Ganzheitlich ökologisch handeln bringt Aufmerksamkeit

„Wir wollten nicht mit der Pflicht aufhören, sondern auch in der Kür glänzen“, sagt Patrick Jung. „Also haben wir uns zunächst bei der Technik umgesehen und gemeinsam mit den örtlichen Stadtwerken dafür gesorgt, dass wir Feststromanbindungen bekommen – und zwar Regio-Strom, der zu 100 Prozent aus Wasserkraft stammt –, damit unsere Bühnen nicht mehr mit Dieselaggregaten betrieben werden müssen.“ Statt herkömmlicher Sanitärlösungen sattelte das Modular Festival auf Kompost-Toiletten um, bei denen die Hinterlassenschaften der Festivalbesucher:innen nicht mittels Wasserspülung, sondern durch tätig mithelfende Mikroorganismen entsorgt und in wertvollen Humus verwandelt werden. „Dadurch konnten wir in drei Jahren rund eine Viertelmillionen Liter Wasser einsparen“, berichtet Patrick Jung stolz.
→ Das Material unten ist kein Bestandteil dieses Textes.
(** * The LIR inliner of Jit/codegen/inliner.cpp

    A shallow embedding of [LIRInliner] (legality checker, callee resolver,
    call-site splicer, argument resolver and return-value merger) and the
    properties of it that the specification states. *)

From Stdlib Require Import ZArith.
From stdpp Require Import gmap strings list.

(** ** Outcomes

    [JIT_CHECK], [JIT_DCHECK] (debug build) and [std::vector::at] end the
    process when they fail; a pointer that designates no object has no
    behaviour at all. A computation of the pass either completes or ends
    in one of these ways. *)

Inductive Failure :=
| CheckFailed      (* a JIT_CHECK failed *)
| DCheckFailed     (* a JIT_DCHECK failed *)
| OutOfRange       (* std::vector::at threw std::out_of_range *)
| Dangling.        (* a block or instruction reference designates nothing *)

Inductive Outcome (A : Type) :=
| Ok (a : A)
| Abort (why : Failure).
Arguments Ok {A} a.
Arguments Abort {A} why.

Global Instance Outcome_ret : MRet Outcome := λ A a, Ok a.

Global Instance Outcome_bind : MBind Outcome := λ A B k m,
  match m with
  | Ok a => k a
  | Abort w => Abort w
  end.

Definition of_option {A} (w : Failure) (o : option A) : Outcome A :=
  match o with
  | Some a => Ok a
  | None => Abort w
  end.

(** ** IR data model *)

Module LIR.

(** Instructions and basic blocks are heap objects in the source and are
    named by their address; here by a number. *)
Definition InstrId := nat.
Definition BlockId := nat.

(** Modelled from the spec: [Instruction::Opcode] is declared in lir.h, which
    is not among the sources. The pseudo-operations the pass distinguishes are
    parameter-load, return, call, move, no-op and phi; every other operation
    is [kOther]. *)
Inductive Opcode :=
| kLoadArg
| kReturn
| kCall
| kMove
| kNop
| kPhi
| kOther (code : nat).

Global Instance Opcode_eq_dec : EqDecision Opcode.
Proof. solve_decision. Defined.

(** Modelled from the spec: [OperandBase] and its subclasses are declared in
    lir.h, which is not among the sources. An operand is an immediate
    constant, a virtual register, a linked reference to the instruction that
    defines the value, or an indirect memory reference with a base and an
    optional index; [Label] is the block operand that [allocateLabelInput]
    adds to a phi. *)
#[warnings="-register-all"]
Inductive Operand :=
| Imm (c : Z)
| VReg
| Linked (def : InstrId)
| Ind (base : Operand) (index : option Operand)
| Label (bb : BlockId).
Arguments Imm c%_Z.

Definition isImm (o : Operand) : bool :=
  match o with Imm _ => true | _ => false end.

(** A linked reference is a reference to a virtual register. *)
Definition isVreg (o : Operand) : bool :=
  match o with VReg | Linked _ => true | _ => false end.

Definition isLinked (o : Operand) : bool :=
  match o with Linked _ => true | _ => false end.

Definition isInd (o : Operand) : bool :=
  match o with Ind _ _ => true | _ => false end.

(** Constants are [uint64_t]. *)
Definition uint64 (z : Z) : Z := (z mod 2 ^ 64)%Z.

Definition getConstant (o : Operand) : Z :=
  match o with Imm c => uint64 c | _ => 0%Z end.

Record Instruction := mkInstr {
  instr_id : InstrId;
  opcode : Opcode;
  inputs : list Operand;
  output : option Operand
}.

Definition isReturn (i : Instruction) : bool := bool_decide (opcode i = kReturn).
Definition isLoadArg (i : Instruction) : bool := bool_decide (opcode i = kLoadArg).
Definition getNumInputs (i : Instruction) : nat := length (inputs i).
Definition getInput (i : Instruction) (n : nat) : option Operand := inputs i !! n.

Definition setOpcode (op : Opcode) (i : Instruction) : Instruction :=
  mkInstr (instr_id i) op (inputs i) (output i).
Definition setInputs (ops : list Operand) (i : Instruction) : Instruction :=
  mkInstr (instr_id i) (opcode i) ops (output i).

Record BasicBlock := mkBlock {
  bb_id : BlockId;
  instructions : list Instruction;
  predecessors : list BlockId;
  successors : list BlockId
}.

Definition getLastInstr (b : BasicBlock) : option Instruction := last (instructions b).

Definition setInstructions (l : list Instruction) (b : BasicBlock) : BasicBlock :=
  mkBlock (bb_id b) l (predecessors b) (successors b).
Definition setPredecessors (l : list BlockId) (b : BasicBlock) : BasicBlock :=
  mkBlock (bb_id b) (instructions b) l (successors b).
Definition setSuccessors (l : list BlockId) (b : BasicBlock) : BasicBlock :=
  mkBlock (bb_id b) (instructions b) (predecessors b) l.

Record Function := mkFunction {
  basicblocks : list BasicBlock
}.

(** Modelled from the spec: [Function::getEntryBlock] is declared in lir.h,
    which is not among the sources; the entry block is the first block of
    the stored order. *)
Definition getEntryBlock (f : Function) : option BasicBlock := head (basicblocks f).

End LIR.
Import LIR.

(** ** Legality checker *)

Module Checker.

(** The instruction loop of [checkEntryExitReturn] for one block: a return
    must be the last instruction of [bb], and the only successor of [bb]
    must be the exit block. *)
Fixpoint check_returns (bb exit_block : BasicBlock) (instrs : list Instruction) : bool :=
  match instrs with
  | [] => true
  | instr :: rest =>
      if isReturn instr
         && (negb (bool_decide (rest = []))
             || negb (bool_decide (length (successors bb) = 1))
             || negb (bool_decide (successors bb !! 0 = Some (bb_id exit_block))))
      then false
      else check_returns bb exit_block rest
  end.

(** The block loop of [checkEntryExitReturn]. *)
Fixpoint check_blocks (entry_block exit_block : BasicBlock) (bbs : list BasicBlock) : bool :=
  match bbs with
  | [] => true
  | bb :: rest =>
      if bool_decide (predecessors bb = []) && negb (bool_decide (bb_id bb = bb_id entry_block))
      then false
      else if bool_decide (successors bb = []) && negb (bool_decide (bb_id bb = bb_id exit_block))
      then false
      else if negb (check_returns bb exit_block (instructions bb))
      then false
      else check_blocks entry_block exit_block rest
  end.

Definition checkEntryExitReturn (callee : Function) : bool :=
  match getEntryBlock callee, last (basicblocks callee) with
  | Some entry_block, Some exit_block =>
      if negb (bool_decide (predecessors entry_block = [])) then false
      else if negb (bool_decide (successors exit_block = [])) then false
      else if negb (check_blocks entry_block exit_block (basicblocks callee)) then false
      else if negb (bool_decide (instructions exit_block = [])) then false
      else true
  | _, _ => false
  end.

(** The loop of [checkArguments] over the inputs 1, 2, ... of the call; the
    accepted operands are appended to [arguments_], which is returned with
    the verdict. *)
Fixpoint checkArguments_loop (ins : list Operand) (arguments_ : list Operand)
  : bool * list Operand :=
  match ins with
  | [] => (true, arguments_)
  | input :: rest =>
      if negb (isImm input) && negb (isVreg input)
      then (false, arguments_)
      else checkArguments_loop rest (arguments_ ++ [input])
  end.

Definition checkArguments (call_instr : Instruction) (arguments_ : list Operand)
  : bool * list Operand :=
  checkArguments_loop (drop 1 (inputs call_instr)) arguments_.

(** The instruction loop of [checkLoadArg] for one block; [None] is the
    early [return false], [Some flag] the value of [check_load_arg] at the
    end of the block. *)
Fixpoint checkLoadArg_instrs (numInputs : Z) (check_load_arg : bool)
    (instrs : list Instruction) : option bool :=
  match instrs with
  | [] => Some check_load_arg
  | instr :: rest =>
      if check_load_arg then
        if isLoadArg instr then
          if bool_decide (getNumInputs instr < 1) then None
          else match getInput instr 0 with
               | None => None
               | Some input =>
                   if negb (isImm input) then None
                   else if bool_decide (getConstant input >= numInputs)%Z then None
                   else checkLoadArg_instrs numInputs true rest
               end
        else checkLoadArg_instrs numInputs false rest
      else
        if isLoadArg instr then None
        else checkLoadArg_instrs numInputs false rest
  end.

Fixpoint checkLoadArg_blocks (numInputs : Z) (check_load_arg : bool)
    (bbs : list BasicBlock) : bool :=
  match bbs with
  | [] => true
  | bb :: rest =>
      match checkLoadArg_instrs numInputs check_load_arg (instructions bb) with
      | None => false
      | Some flag => checkLoadArg_blocks numInputs flag rest
      end
  end.

(** [size_t numInputs = call_instr_->getNumInputs() - 1] wraps around when
    the call has no input. *)
Definition checkLoadArg (call_instr : Instruction) (callee : Function) : bool :=
  let numInputs := uint64 (Z.of_nat (getNumInputs call_instr) - 1)%Z in
  checkLoadArg_blocks numInputs true (basicblocks callee).

Definition isInlineable (call_instr : Instruction) (arguments_ : list Operand)
    (callee : Function) : bool * list Operand :=
  if negb (checkEntryExitReturn callee) then (false, arguments_)
  else
    let '(ok, arguments_) := checkArguments call_instr arguments_ in
    if negb ok then (false, arguments_)
    else if negb (checkLoadArg call_instr callee) then (false, arguments_)
    else (true, arguments_).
Hatte man dem Thema Mülltrennung in den Anfangsjahren eher „nur mittlere Aufmerksamkeit“ geschenkt, wurde auch in dieser Beziehung fundamental weitergedacht. Und zwar mithilfe des Abfallwirtschaftsamts Augsburg, das gemeinsam mit dem Festivalteam ein völlig neues Recycling-Konzept entwickelte.

„Dadurch konnten wir in drei Jahren rund eine Viertelmillionen Liter Wasser einsparen.“

Nicht nur, dass heute bessere und sichtbarere Beseitigungsmöglichkeiten in Form von sogenannten Müllinseln für die Festivalteilnehmenden vorhanden sind. Auch sollen bestimmte Wegwerfmaterialien mittlerweile gar nicht erst auf das Festivalgelände gelangen. „Das klären wir vorab auch bei Vertragsverhandlungen mit Gastronomiebetreibenden ab“ – die, nebenbei gesagt, aus der näheren Umgebung stammen und, auch darin klimafreundlich, ausschließlich vegetarische Speisen anbieten. Sollte doch einmal etwas in der falschen Tonne oder im Gebüsch gelandet sein, steht mit den „trash heroes“ ein Arbeitskreis aus freiwilligen Helfer:innen zur Verfügung, der noch einmal einen Blick auf die Mülltrennung wirft – auch, damit Pfandgelder auf recycelbare Gegenstände und Materialien rückerstattet werden können und das Festival keinen monetären Schaden erleidet. „Mit der Zeit sind wir so zu einem umfassenden Katalog an Nachhaltigkeitsmaßnahmen gekommen, mit denen wir das Festival zukunftsfähig machen konnten“, sagt Patrick Jung. Der Erfolg dieser Bemühungen blieb auch bei der Stadt Augsburg nicht unbemerkt, die dem Modular Festival im Jahr 2018 den Zukunftspreis zusprach; weitere ähnliche Auszeichnung folgten, auch nachdem das Festival vom Wittelsbacher Park auf das Gelände des ehemaligen Gaswerks im Augsburger Stadtteil Oberhausen umgezogen war.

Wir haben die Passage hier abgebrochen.